MCV is a registered trademark of Umpqua Research Company.

The development of the Regenerable Biocide Delivery Unit evolved over a number of years beginning in the mid-1970s when NASA was looking for an advanced method of purifying drinking water for the Space Shuttle Orbiter. A NASA contract to Umpqua Research, a small business specializing in air and water support equipment, resulted in development of the MCV (Microbial Check Valve) iodine-dispensing system. Introduced to Shuttle service in 1979 and still in use, the system proved reliable and effective for the relatively short-duration missions flown by the Shuttle Orbiter.

In 1989, looking to the international Space Station and future long-duration spacecraft, NASA awarded Umpqua a new contract for development of a system that would overcome the limitations of the original MCV system and allow continuous, controlled release of iodine over a lengthy period. That contract produced the Regenerable Biocide Delivery Unit, demonstrated in 1993 and being considered as the baseline water purification system for the International Space Station.


A number of sublicensees are using the NASA/Umpqua iodinated resin technology for a variety of home-use and commercial products. In the photo is a sampling of homeuse systems, a countertop model (above), an under-the-counter unit (center), and a faucet attachment unit (right).
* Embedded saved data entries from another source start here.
(* ===== verification/ToolBlocking.v ===== *)
(** The bounded pool the file tools run on, and the locks of the tools that
    change files (src/crates/philo-tools-std/src/blocking.rs, mutation.rs).

    Module [tool_blocking]: the pool as a step relation. A step is one access of
    a semaphore, the end of a piece of work, a request to cancel, or one poll of
    a caller; a call has its job, the thread it occupies and the answer its
    caller got. Threads and callers interleave freely.

    Module [tool_mutation]: the process-wide table of locks, and the threads that
    look a lock up, take it and leave it.

    The pool of the file tools and the locks of the tools that change files
    (src/crates/philo-tools-std/src/blocking.rs, mutation.rs).

    Module [blocking_proofs]: every permit is accounted for by the threads that
    hold it, and a thread that waits can go on or another one can. Module
    [mutation_proofs]: one path has one lock, and one thread inside. *)

From S2P Require Import Prelude RustStr Tools ToolDefs.
Import tools tool_definitions.

Module tool_blocking.

Definition DEFAULT_BLOCKING_TOOL_CONCURRENCY : nat := 8.
Definition DEFAULT_BLOCKING_TOOL_QUEUE : nat := 32.

(** The permits that are left of the two semaphores, with their numbers. *)
Record BlockingPool : Type := {
  running : nat;
  queue : nat;
  concurrency : nat;
  queue_bound : nat
}.
Definition pool_new (concurrency queue_bound : nat) : BlockingPool :=
  let concurrency := max concurrency 1 in
  {| running := concurrency; queue := queue_bound; concurrency := concurrency;
     queue_bound := queue_bound |}.
Definition pool_default : BlockingPool :=
  pool_new DEFAULT_BLOCKING_TOOL_CONCURRENCY DEFAULT_BLOCKING_TOOL_QUEUE.

Definition set_permits (running queue : nat) (p : BlockingPool) : BlockingPool :=
  {| running := running; queue := queue; concurrency := concurrency p;
     queue_bound := queue_bound p |}.

Inductive Admission : Type := AdmittedRunning | AdmittedQueued.

Definition pool_busy : ToolPortError := {| port_message := "blocking tool pool busy" |}.

Definition try_admit (p : BlockingPool) : BlockingPool * outcome ToolPortError Admission :=
  match running p with
  | S running => (set_permits running (queue p) p, Ok AdmittedRunning)
  | O =>
      match queue p with
      | S queue => (set_permits 0 queue p, Ok AdmittedQueued)
      | O => (p, Err pool_busy)
      end
  end.

Section pool.
(** What a piece of work returns. *)
Context {T : Type}.

Inductive RunOutcome : Type := RunCompleted (value : T) | RunCancelled.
In the foreground is the original Shuttle Orbiter cylinder.

Umpqua Research was granted an exclusive worldwide license for commercial marketing of the technology. Umpqua, oriented to R&D and analysis work rather than manufacturing, is offering sublicensing opportunities to manufacturers of water filtration equipment. The principal sublicensee - the Vector Group of Companies - has embarked on a large-scale program to make clean water more widely available in developing nations. Represented in the U.S. by Vector Environmental Technologies, Sparks, Nevada, Vector is an international organization that focuses on technology for correction of such global problems as water contamination, marine oil spills, debris removal from waterways, and hazardous material storage.

Vector's manufacturing arm produces the DIAMOND RAIN Water Purification System, a modular system sized for any requirement from a single household to small community. The DIAMOND RAIN unit first passes raw water through a filtration stage to capture suspended particles, then through a granular activated carbon filter to absorb organic molecules - such as herbicides and petroleum contaminants - and to help remove unpleasant odors and taste.
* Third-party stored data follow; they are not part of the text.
(** What the model gets of an output is its end, within the limits: the last
    lines that fit, all of them when nothing is cut, or the end of the last line
    from a character boundary on when not even that fits. *)
Theorem shell_keeps_the_tail text max_bytes max_lines out truncated :
  truncate_output text max_bytes max_lines = (out, truncated) →
  String.length out ≤ max_bytes ∧
  ((∃ front kept, lines text = front ++ kept ∧ out = join lf kept ∧ length kept ≤ max_lines ∧
      truncated = negb (is_nil front)) ∨
   (truncated = true ∧ ∃ front line head, lines text = front ++ [line] ∧ line = head +:+ out ∧
      is_char_boundary line (String.length head) = true)).
Proof.
  unfold truncate_output. destruct (keep_tail max_bytes max_lines (reverse (lines text)) [] 0) as [kept tr] eqn:Hk.
  intros [= <- <-]. apply keep_tail_spec in Hk as [(front & He & Hb & Hl & Ht)|(Ht & Hm & front & line & He & ->)];
    [..|cbn; lia|cbn; lia]; rewrite reverse_involutive, app_nil_r in He.
  - split; [pose proof (join_rows kept); lia|]. left. by exists front, kept.
  - destruct (tail_within_spec max_bytes line) as (head & Hline & Hlen & Hbd). split; [exact Hlen|].
    right. split; [done|]. by exists front, line, head.
Qed.

(** A capture reports what happened: the bytes of each pipe in order, the
    first exit of the child, a timeout when the timer fired, a cancel when the
    token was seen, never both, and the child was killed in those two cases
    only. It ends with the exit known and both pipes at their end. *)
Theorem captures_report_what_happened events c :
  capture_output events capture_new = Some (inr c) →
  (∃ exit, status c = Some exit ∧ head (omap exit_of events) = Some exit) ∧
  pipe_done (out_pipe c) = true ∧ pipe_done (err_pipe c) = true ∧
  all_bytes (out_pipe c) = concat_str (stdout_data <$> events) ∧
  all_bytes (err_pipe c) = concat_str (stderr_data <$> events) ∧
  timed_out c = any is_timer events ∧ cancelled c = any is_cancel events ∧
  timed_out c && cancelled c = false ∧ killed c = timed_out c || cancelled c.
Proof.
  intros (H0 & H1 & H2 & H3 & H4 & H5 & H6 & H7)%capture_spec. cbn in H1, H2, H3, H4, H5, H6, H7.
  unfold capturing in H0. apply orb_false_iff in H0 as [[Hs Ho]%orb_false_iff He].
  apply negb_false_iff in Ho, He. destruct (status c) as [exit|]; [|done].
  split; [by exists exit|]. by split_and!; [..|apply H7|apply H6].
Qed.

(** ** The pool *)
Section pool.
Context {T : Type}.
Import tool_blocking blocking_proofs.
(* ===== verification/ToolDemo.v ===== *)
(** The standard tools at work (src/crates/philo-tools-std/src): a small
    workspace, and each theorem of ToolProps.v at a call in it. *)

From S2P Require Import Prelude RustStr Tools JsonlCodec ToolText ToolPath ToolPathProofs.
From S2P Require Import ToolFilesProofs ToolArgs ToolFiles ToolGrep ToolShell ToolDefs.
From S2P Require Import CodingProfile ToolBlocking ToolProps.
From Stdlib Require Import Ascii.
Import tools jsonl_codec tool_text text_proofs tool_fs tool_path path_proofs tool_resolve tool_effects tool_args args_proofs std_tools tool_quiet tool_changes tool_pages tool_grep grep_proofs tool_shell shell_proofs tool_definitions coding_profile tool_props.

Module tool_demo.

(** ** A workspace *)

#[export, refine] Instance demo_faults : FsFaults := {| fault := λ _, None; written := λ _, 0 |}.
Proof. done. Defined.
#[export, refine] Instance demo_order : ReadOrder := {| read_order := λ l, l |}.
Proof. done. Defined.
#[export, refine] Instance demo_signal : CancelSignal := {| requested := λ _, false |}.
Proof. done. Defined.
#[export] Instance demo_globs : Globs :=
  {| Matcher := string; glob_new := inr; is_match := λ p name, bool_decide (p = name) |}.
#[export] Instance demo_lower : Lowercase := to_ascii_lowercase.
#[export] Instance demo_regexes : Regexes :=
  {| Regex := string; regex_new := inr; regex_is_match := contains |}.

(** A tree, decided. *)
Definition tree_entry (m : Nodes) (e : names * Node) : bool :=
  bool_decide (Forall (λ part, part ≠ "" ∧ part ≠ "." ∧ part ≠ "..") e.1) &&
  (is_nil e.1 || bool_decide (m !! removelast e.1 = Some DirNode)).
Definition tree_check (m : Nodes) : bool :=
  bool_decide (m !! [] = Some DirNode) && forallb (tree_entry m) (map_to_list m).

Lemma tree_check_ok m : tree_check m = true → tree m.
Proof.
  intros [Hroot%bool_decide_eq_true Hall]%andb_true_iff.
  assert (∀ p n, m !! p = Some n → tree_entry m (p, n) = true) as He.
  { intros p n Hp%elem_of_map_to_list. rewrite forallb_forall in Hall. apply Hall.
    by apply list_elem_of_In. }
  split; [done|..].
  - intros p x n [_ H]%He%andb_true_iff. cbn [fst] in H. apply orb_true_iff in H as [H|H].
    + apply is_nil_true in H. by destruct p.
    + rewrite removelast_last in H. by apply bool_decide_eq_true in H.
  - intros p n [H _]%He%andb_true_iff. by apply bool_decide_eq_true in H.
Qed.

Lemma no_links_dangle m :
  forallb (λ e, match e.2 with LinkNode _ => false | _ => true end) (map_to_list m) = true → no_dangling m.
Proof.
  rewrite forallb_forall. intros Hall p x target links Hl%elem_of_map_to_list.
  apply list_elem_of_In, Hall in Hl. done.
Qed.

Definition crlf_text : string := "one" +:+ crlf +:+ "two" +:+ crlf.
Definition demo_nodes : Nodes :=
  list_to_map [([], DirNode); (["w"], DirNode); (["w"; "a.txt"], FileNode crlf_text)].
Definition demo_world : World := {| nodes := demo_nodes; cwd := ["w"]; looks := 0 |}.

Lemma demo_world_ok : world_ok demo_world.
Proof. split; [apply tree_check_ok; by vm_compute|by vm_compute]. Qed.
Lemma demo_no_dangling : no_dangling (nodes demo_world).
Proof. apply no_links_dangle. by vm_compute. Qed.

(** ** Arguments *)

Definition q : string := registry.quote.
Definition pair (key value : string) : string := q +:+ key +:+ q +:+ ":" +:+ q +:+ value +:+ q.
Definition write_args : string :=
  "{" +:+ pair "path" "docs/new.md" +:+ "," +:+ pair "content" "hi" +:+ "}".

(** Plain text denotes itself. *)
Definition plain_byte (b : ascii) : bool :=
  in_range 0 127 b && negb (bool_decide (b = json.QUOTE)) && negb (bool_decide (b = json.BACKSLASH)).

Lemma plain_denotes s : forallb plain_byte (bytes_of s) = true → denotes (bytes_of s) s.
Proof.
  induction s as [|b s IH]; [constructor|]. cbn [bytes_of forallb].
  intros [[[Hr Hq]%andb_true_iff Hb]%andb_true_iff Hs]%andb_true_iff.
  apply negb_true_iff, bool_decide_eq_false in Hq. apply negb_true_iff, bool_decide_eq_false in Hb.
  apply (den_char (String b "") (bytes_of s) s); [|by apply IH]. split_and!; [|done|congruence|congruence].
  cbn. by rewrite Hr.
Qed.

Lemma write_args_object :
  object_text write_args [("path", Some "docs/new.md"); ("content", Some "hi")].
Proof.
  eapply (obj_members write_args [] _ _ []); [constructor|..].
  - apply (mem_more [] (bytes_of "path") "path" [] [] (json.QUOTE :: bytes_of "docs/new.md" ++ [json.QUOTE])
             (Some "docs/new.md") []); try (by constructor); [..|
    apply (mem_one [] (bytes_of "content") "content" [] [] (json.QUOTE :: bytes_of "hi" ++ [json.QUOTE])
             (Some "hi") [])]; try (by constructor);
    try (apply plain_denotes; by vm_compute); apply val_string, plain_denotes; by vm_compute.
  - by vm_compute.
Qed.

Lemma arguments_are_read_as_written_witness :
  required_string write_args "content" = Ok "hi" ∧ optional_string write_args "mode" = Ok None.
Proof.
  split.
  - exact (proj1 (arguments_are_read_as_written _ _ "content" write_args_object)).
  - exact (proj2 (arguments_are_read_as_written _ _ "mode" write_args_object)).
Defined.

(** ** Files *)

Lemma resolved_paths_stay_inside_witness :
  ∃ base there x new, lookup_path false (raw_path "/w") demo_world = inr base ∧
    ["w"; "docs"; "new.md"] = there ++ x :: new ∧ base `prefix_of` there ∧
    nodes demo_world !! (there ++ [x]) = None.
Proof.
  destruct (resolved_paths_stay_inside "/w" "docs/new.md" false demo_world _ _ demo_world_ok
    (surjective_pairing _)) as (_ & _ & H).
  destruct (H ["w"; "docs"; "new.md"]) as (base & H1 & _ & _ & H2); [by vm_compute|].
  assert (lookup_path false (raw_path (join_str "/w" "docs/new.md")) demo_world = inl NotFound) as E
    by by vm_compute.
  rewrite E in H2. destruct H2 as (_ & _ & place & there & x & new & H3 & _ & _ & H4 & _ & H5).
  exists base, there, x, new. exact (conj H1 (conj H3 (conj H4 (H5 demo_no_dangling [])))).
Defined.

Lemma effect_classes_hold_witness :
  ∃ call, file_call (WriteHandler "/w") write_args = Some call ∧
    (∃ ended, (call demo_world).2 = Ok ended) ∧ world_ok (call demo_world).1.
Proof.
  eexists. split; [reflexivity|].
  assert ((definition_of write_definition, WriteHandler "/w") ∈ registered (profile_new "/w")) as Hin.
  { unfold registered, lineup. do 3 (apply elem_of_cons; right). apply elem_of_cons. left. reflexivity. }
  destruct (effect_classes_hold (profile_new "/w") _ (definition_of write_definition) (WriteHandler "/w")
    write_args _ demo_world _ _ (registry_entries _) Hin eq_refl demo_world_ok demo_no_dangling
    (surjective_pairing _)) as (He & Hok & _).
  exact (conj He Hok).
Defined.

Definition success {E A} (o : outcome E A) : Prop := match o with Ok _ => True | _ => False end.
Lemma successful {W E A} (m : W → W * outcome E A) w :
  success (m w).2 → ∃ w' a, m w = (w', Ok a).
Proof. destruct (m w) as [w' [a|e|]]; cbn; [eauto|done|done]. Qed.

Lemma write_creates_the_file_witness :
  ∃ w' result target, write_tool "/w" write_args demo_world = (w', Ok result) ∧
    nodes w' !! target = Some (FileNode "hi").
Proof.
  destruct (successful (write_tool "/w" write_args) demo_world) as (w' & result & H); [by vm_compute|].
  destruct (write_creates_the_file "/w" write_args demo_world w' result demo_world_ok demo_no_dangling H)
    as (path & content & base & target & _ & Hc & _ & _ & Ht & _).
  exists w', result, target. split; [exact H|].
  assert (content = "hi") as -> by (vm_compute in Hc; congruence). exact Ht.
Defined.


(** ** What the hypotheses exclude *)

(** Through a link that dangles a [write] creates a file outside the root: the
    path is taken for a free name. *)
Definition dangling_world : World :=
  {| nodes := <[["etc"] := DirNode]> (<[["w"; "out"] := LinkNode "../etc/new"]> demo_nodes);
     cwd := ["w"]; looks := 0 |}.
Example dangling_link_escapes :
  nodes (write_tool "/w" ("{" +:+ pair "path" "out" +:+ "," +:+ pair "content" "x" +:+ "}") dangling_world).1
    !! ["etc"; "new"] = Some (FileNode "x").
Proof. by vm_compute. Qed.

(** A new string with its own carriage return gets a second one. *)
Example carriage_return_doubled :
  edited_text "a.txt" crlf_text "two" ("2" +:+ crlf +:+ "3")
  = inr ("one" +:+ crlf +:+ "2" +:+ cr +:+ crlf +:+ "3" +:+ crlf).
Proof. by vm_compute. Qed.

(** A match that overlaps another one counts as the only one. *)
Example overlapping_match_is_unique : edited_text "a.txt" "aaa" "aa" "b" = inr "ba".
Proof. by vm_compute. Qed.

(** ** Pages and rows *)

(** A budget for two of three lines, and where to go on. *)
Lemma pages_cover_the_file_witness :
  ∃ text end_line emitted truncated, page 20 10 1 ["one"; "two"; "three"] = (text, end_line, emitted, truncated) ∧
    end_line + 1 = 3.
Proof.
  destruct (page 20 10 1 ["one"; "two"; "three"]) as [[[text end_line] emitted] truncated] eqn:H.
  exists text, end_line, emitted, truncated. split; [reflexivity|].
  destruct (pages_cover_the_file 20 10 1 ["one"; "two"; "three"] _ _ _ _ ltac:(lia) ltac:(cbn; lia) H)
    as (_ & _ & _ & _ & He & _).
  vm_compute in H. injection H as _ <- <- _. apply He. lia.
Defined.

Definition small_list : ListTool := {| list_root := "/w"; max_entries := 2; list_max_bytes := 100 |}.
Definition demo_entries : list Entry := [(false, "b", "b"); (true, "z", "z"); (false, "A", "a")].
Lemma lists_show_a_sorted_prefix_witness :
  ∃ text truncated, list_text small_list 2 (sort_entries demo_entries) = (text, truncated) ∧ truncated = true ∧
    Permutation (sort_entries demo_entries) demo_entries.
Proof.
  destruct (list_text small_list 2 (sort_entries demo_entries)) as [text truncated] eqn:H.
  exists text, truncated. split; [reflexivity|].
  destruct (lists_show_a_sorted_prefix small_list 2 demo_entries text truncated H) as (Hp & _ & _).
  vm_compute in H. injection H as _ <-. split; [reflexivity|exact Hp].
Defined.

(** ** The shell *)

(** A euro sign that comes in two pieces. *)
Definition euro_chunks : list string :=
  ["5 " +:+ String "226" (String "130" ""); String "172" "!"].
Lemma streamed_output_is_the_text_witness :
  concat_str (read_all euro_chunks).2 = concat_str euro_chunks.
Proof.
  pose proof (streamed_output_is_the_text euro_chunks ltac:(by repeat constructor) ltac:(by vm_compute)) as H.
  destruct (read_all euro_chunks) as [p texts]. exact (proj1 H).
Defined.

Lemma shell_keeps_the_tail_witness :
  ∃ out truncated, truncate_output ("a" +:+ lf +:+ "bb" +:+ lf +:+ "ccc") 7 10 = (out, truncated) ∧
    String.length out ≤ 7.
Proof.
  destruct (truncate_output ("a" +:+ lf +:+ "bb" +:+ lf +:+ "ccc") 7 10) as [out truncated] eqn:H.
  exists out, truncated. split; [reflexivity|].
  exact (proj1 (shell_keeps_the_tail _ _ _ _ _ H)).
Defined.

Definition timeout_events : list Event :=
  [StdoutRead (inr "hi"); TimerFired; Waited (inr None); StderrRead (inr ""); StdoutRead (inr "")].
Lemma captures_report_what_happened_witness :
  ∃ c, capture_output timeout_events capture_new = Some (inr c) ∧ timed_out c = true ∧ cancelled c = false.
Proof.
  destruct (capture_output timeout_events capture_new) as [[c|c]|] eqn:H; [by vm_compute in H| |by vm_compute in H].
  exists c. split; [reflexivity|].
  destruct (captures_report_what_happened timeout_events c H) as (_ & _ & _ & _ & _ & Ht & Hc & _).
  rewrite Ht, Hc. by vm_compute.
Defined.

(** ** The pool *)
Import tool_blocking blocking_proofs.

(** One permit of each kind, and two calls. *)
Definition two_calls : State nat :=
  {| pool := {| running := 0; queue := 0; concurrency := 1; queue_bound := 1 |};
     jobs := <[1 := {| thread := ThreadWaits; cancel := false; answer := None |}]>
               (<[0 := {| thread := ThreadWorks; cancel := false; answer := None |}]> ∅) |}.
Lemma two_calls_reachable : rtc step (state_new (pool_new 1 1)) two_calls.
Proof.
  eapply rtc_l; [apply (step_call _ 0 false); reflexivity|].
  eapply rtc_l; [apply (step_call _ 1 false); reflexivity|]. apply rtc_refl.
Qed.

Lemma pool_keeps_its_bounds_witness : running (pool two_calls) + count holds_running (jobs two_calls) = 1.
Proof. exact (proj1 (pool_keeps_its_bounds 1 1 two_calls two_calls_reachable)). Defined.
Lemma pool_refuses_when_full_witness :
  answer (run_blocking (T := nat) false (pool two_calls)).2 = Some (Err pool_busy).
Proof. apply (pool_refuses_when_full 1 1 two_calls two_calls_reachable). by vm_compute. Defined.
Lemma pool_makes_progress_witness :
  ∃ s', step two_calls s' ∧ work_left (jobs s') < work_left (jobs two_calls).
Proof.
  destruct (pool_makes_progress 1 1 two_calls (Some 7) two_calls_reachable) as [Hless Hsome].
  destruct (Hsome 1 {| thread := ThreadWaits; cancel := false; answer := None |}) as (s' & Hs & Hin);
    [reflexivity|left; reflexivity|]. exists s'. split; [exact Hs|]. exact (Hless s' Hs Hin).
Defined.

(** ** The locks *)

Definition one_waits : tool_mutation.Locks :=
  {| tool_mutation.registry := <[["w"; "a.txt"] := 0]> ∅;
     tool_mutation.holders := <[0 := None]> ∅;
     tool_mutation.threads := <[5 := tool_mutation.HasLock ["w"; "a.txt"] 0]> ∅ |}.
Lemma one_waits_reachable : rtc tool_mutation.step tool_mutation.locks_new one_waits.
Proof.
  eapply rtc_l; [apply (tool_mutation.step_look_up _ 5 ["w"; "a.txt"]); reflexivity|]. apply rtc_refl.
Qed.
Lemma mutations_do_not_interleave_witness :
  (∃ s', tool_mutation.step one_waits s') ∨
  ∃ u lock', u ≠ 5 ∧ tool_mutation.threads one_waits !! u = Some (tool_mutation.Inside ["w"; "a.txt"] lock').
Proof.
  destruct (proj2 (mutations_do_not_interleave one_waits one_waits_reachable) 5 ["w"; "a.txt"] 0 eq_refl)
    as [(s' & Hs & _)|H]; [left; by exists s'|right; exact H].
Defined.

End tool_demo.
The heart of the DIAMOND RAIN system is the Microbial Destruction Unit, an adaptation of the NASA/Umpqua technology that destroys pathogenic microbial organisms. In the final stage, the water passes through a series of post-filters, then is routed to a storage tank.

In July 1993, Vector signed an agreement with the Government of Vietnam for a water purification project of enormous scope: installation of 10,000 DIAMOND RAIN units over a five to six year period. The program focuses initially on making systems available to rural communities, hospitals, clinics, schools, hotels and households. The first units were shipped in 1994. Eventually, facilities for manufacturing DIAMOND RAIN systems will be established in Vietnam under an agreement among Vector, the Vietnamese government, and a state-owned company that oversees the country's water infrastructure.
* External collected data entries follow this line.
Definition parse_continuation_policy (value : string) : outcome UsageError ModelContinuationPolicy :=
  if value == "stateless-local-replay" then Ok StatelessLocalReplay
  else if value == "prefer-previous-response-id" then Ok PreferPreviousResponseIdWithLocalFallback
  else Err ("unknown continuation policy '" +:+ value
            +:+ "': expected stateless-local-replay | prefer-previous-response-id").

Definition validate_protocol_axes (protocol : ModelProtocol)
    (chat_reasoning_format : option ChatReasoningFormat) (policy : ModelContinuationPolicy)
    : outcome UsageError unit :=
  if tool_path.is_some chat_reasoning_format && (protocol != OpenAiChat) then
    Err "reasoning_format is only valid for the OpenAI Chat protocol"
  else if (policy == PreferPreviousResponseIdWithLocalFallback) && (protocol != OpenAiResponses) then
    Err "prefer-previous-response-id requires the OpenAI Responses protocol"
  else Ok tt.

Definition parse_reasoning_effort (value : string) : outcome UsageError ReasoningEffort :=
  if value == "minimal" then Ok Minimal
  else if value == "low" then Ok Low
  else if value == "medium" then Ok Medium
  else if value == "high" then Ok High
  else if value == "xhigh" then Ok Xhigh
  else if value == "max" then Ok Max
  else Err ("invalid reasoning effort '" +:+ value
            +:+ "': expected minimal | low | medium | high | xhigh | max").

Definition parse_cache_retention (value : string) : outcome UsageError CacheRetention :=
  if value == "none" then Ok RetentionNone
  else if value == "short" then Ok RetentionShort
  else if value == "long" then Ok RetentionLong
  else Err ("invalid cache retention '" +:+ value +:+ "': expected none | short | long").

Definition validate_reasoning_effort (protocol : ModelProtocol) (compat : ModelCompat)
    (chat_reasoning_format : option ChatReasoningFormat) (effort : ReasoningEffort)
    : outcome UsageError unit :=
  if supports_reasoning_effort protocol compat chat_reasoning_format effort then Ok tt
  else Err ("reasoning effort is unsupported by protocol '" +:+ protocol_str protocol
            +:+ "' with compat '" +:+ compat_str compat +:+ "'; remove the reasoning setting or "
            +:+ "choose a protocol that supports it").

Definition parse_verbosity (value : string) : outcome UsageError Verbosity :=
  if value == "default" then Ok VerbosityDefault
  else if value == "verbose" then Ok Verbose
  else if value == "quiet" then Ok Quiet
  else Err ("invalid [ui].verbosity '" +:+ value +:+ "': expected default | verbose | quiet").
(** [wait_session_loaded]: the session is there, it is not, or it still waits;
    [expired] says whether the deadline has passed at a timeout. *)
Fixpoint wait_session_loaded (session_id : string) (received : list (Received * bool))
    : option (outcome Z unit * list (Received * bool)) :=
  match received with
  | [] => None
  | (r, expired) :: received =>
      match r with
      | Update (service.SessionLoaded loaded _) =>
          if loaded == session_id then Some (Ok tt, received)
          else wait_session_loaded session_id received
      | Update (service.CommandRejected _) => Some (Err 1%Z, received)
      | Disconnected => Some (Err 1%Z, received)
      | Timeout =>
          if expired then Some (Err 1%Z, received) else wait_session_loaded session_id received
      | _ => wait_session_loaded session_id received
      end
  end.

End oneshot.

(** ** command/interactive/ *)
Module supervisor.

(** *** The restart budget; stamps are instants in milliseconds. *)
Definition FRONTEND_RESTART_BUDGET : nat := 3.
Definition FRONTEND_RESTART_WINDOW : Z := 60000.

Definition allow (max : nat) (window now : Z) (stamps : list Z) : list Z * bool :=
  let stamps := List.filter (λ stamp, (Z.max (now - stamp) 0 <? window)%Z) stamps in
  if bool_decide (max ≤ length stamps) then (stamps, false) else (stamps ++ [now], true).

Inductive DetachFollowUp : Type := Continue | UncertainCleanup | ServiceUnavailable.
Definition detach_follow_up (detach : option service.DetachError) : DetachFollowUp :=
  match detach with
  | None | Some service.StaleLease => Continue
  | Some service.DetachDeadlineExceeded | Some service.DetachBackpressured => UncertainCleanup
  | Some service.DetachServiceGone | Some service.DetachDisconnected => ServiceUnavailable
  end.

(** How a run of the terminal interface ends. *)
Inductive TuiOutcome : Type :=
| TuiUserExit | ProcessShutdownRequested | FrontendRestartRequested
| FallbackRequested | ForcedExitRequested (code : Z).

(** A registered run: not attached, or ended - with its outcome, or by a panic -
    and detached. *)
Inductive Session : Type :=
| AttachFailed
| Finished (output : option TuiOutcome) (detach : option service.DetachError) (now : Z).

(** What the supervisor does at last. *)
Inductive Ending : Type :=
| Shutdown (code : Z) (at_once : bool)
| UncertainShutdown
| Fallback.

(** The loop over the runs; [None] while the next run goes on. *)
Fixpoint run (sessions : list Session) (stamps : list Z) : option Ending :=
  match sessions with
  | [] => None
  | AttachFailed :: _ => Some (Shutdown 1 false)
  | Finished output detach now :: sessions =>
      match detach_follow_up detach with
      | UncertainCleanup => Some UncertainShutdown
      | ServiceUnavailable => Some (Shutdown 1 false)
      | Continue =>
          match default FrontendRestartRequested output with
          | TuiUserExit | ProcessShutdownRequested => Some (Shutdown 0 false)
          | FrontendRestartRequested =>
              let '(stamps, allowed) :=
                allow FRONTEND_RESTART_BUDGET FRONTEND_RESTART_WINDOW now stamps in
              if allowed then run sessions stamps else Some Fallback
          | FallbackRequested => Some Fallback
          | ForcedExitRequested code => Some (Shutdown code true)
          end
      end
  end.

End supervisor.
Vector is also engaged in a joint venture with a Saudi Arabian firm for marketing DIAMOND RAIN systems in Saudi Arabia, Kuwait, Oman, Bahrain, Qatar and the United Arab Emirates. Additionally, Vector is introducing the water purification technology in the Philippines, Sri Lanka, Mexico, Egypt and Angola. Ongoing discussions with a number of countries suggest that DIAMOND RAIN systems will find extremely broad applications in Asia, Africa and Latin America.


This eight-foot-long model is a representative DIAMOND RAIN water purification system, produced under Umpqua license by Vector Manufacturing Corporation in sizes ranging up to a unit that can cleanse drinking water for 35,000 people.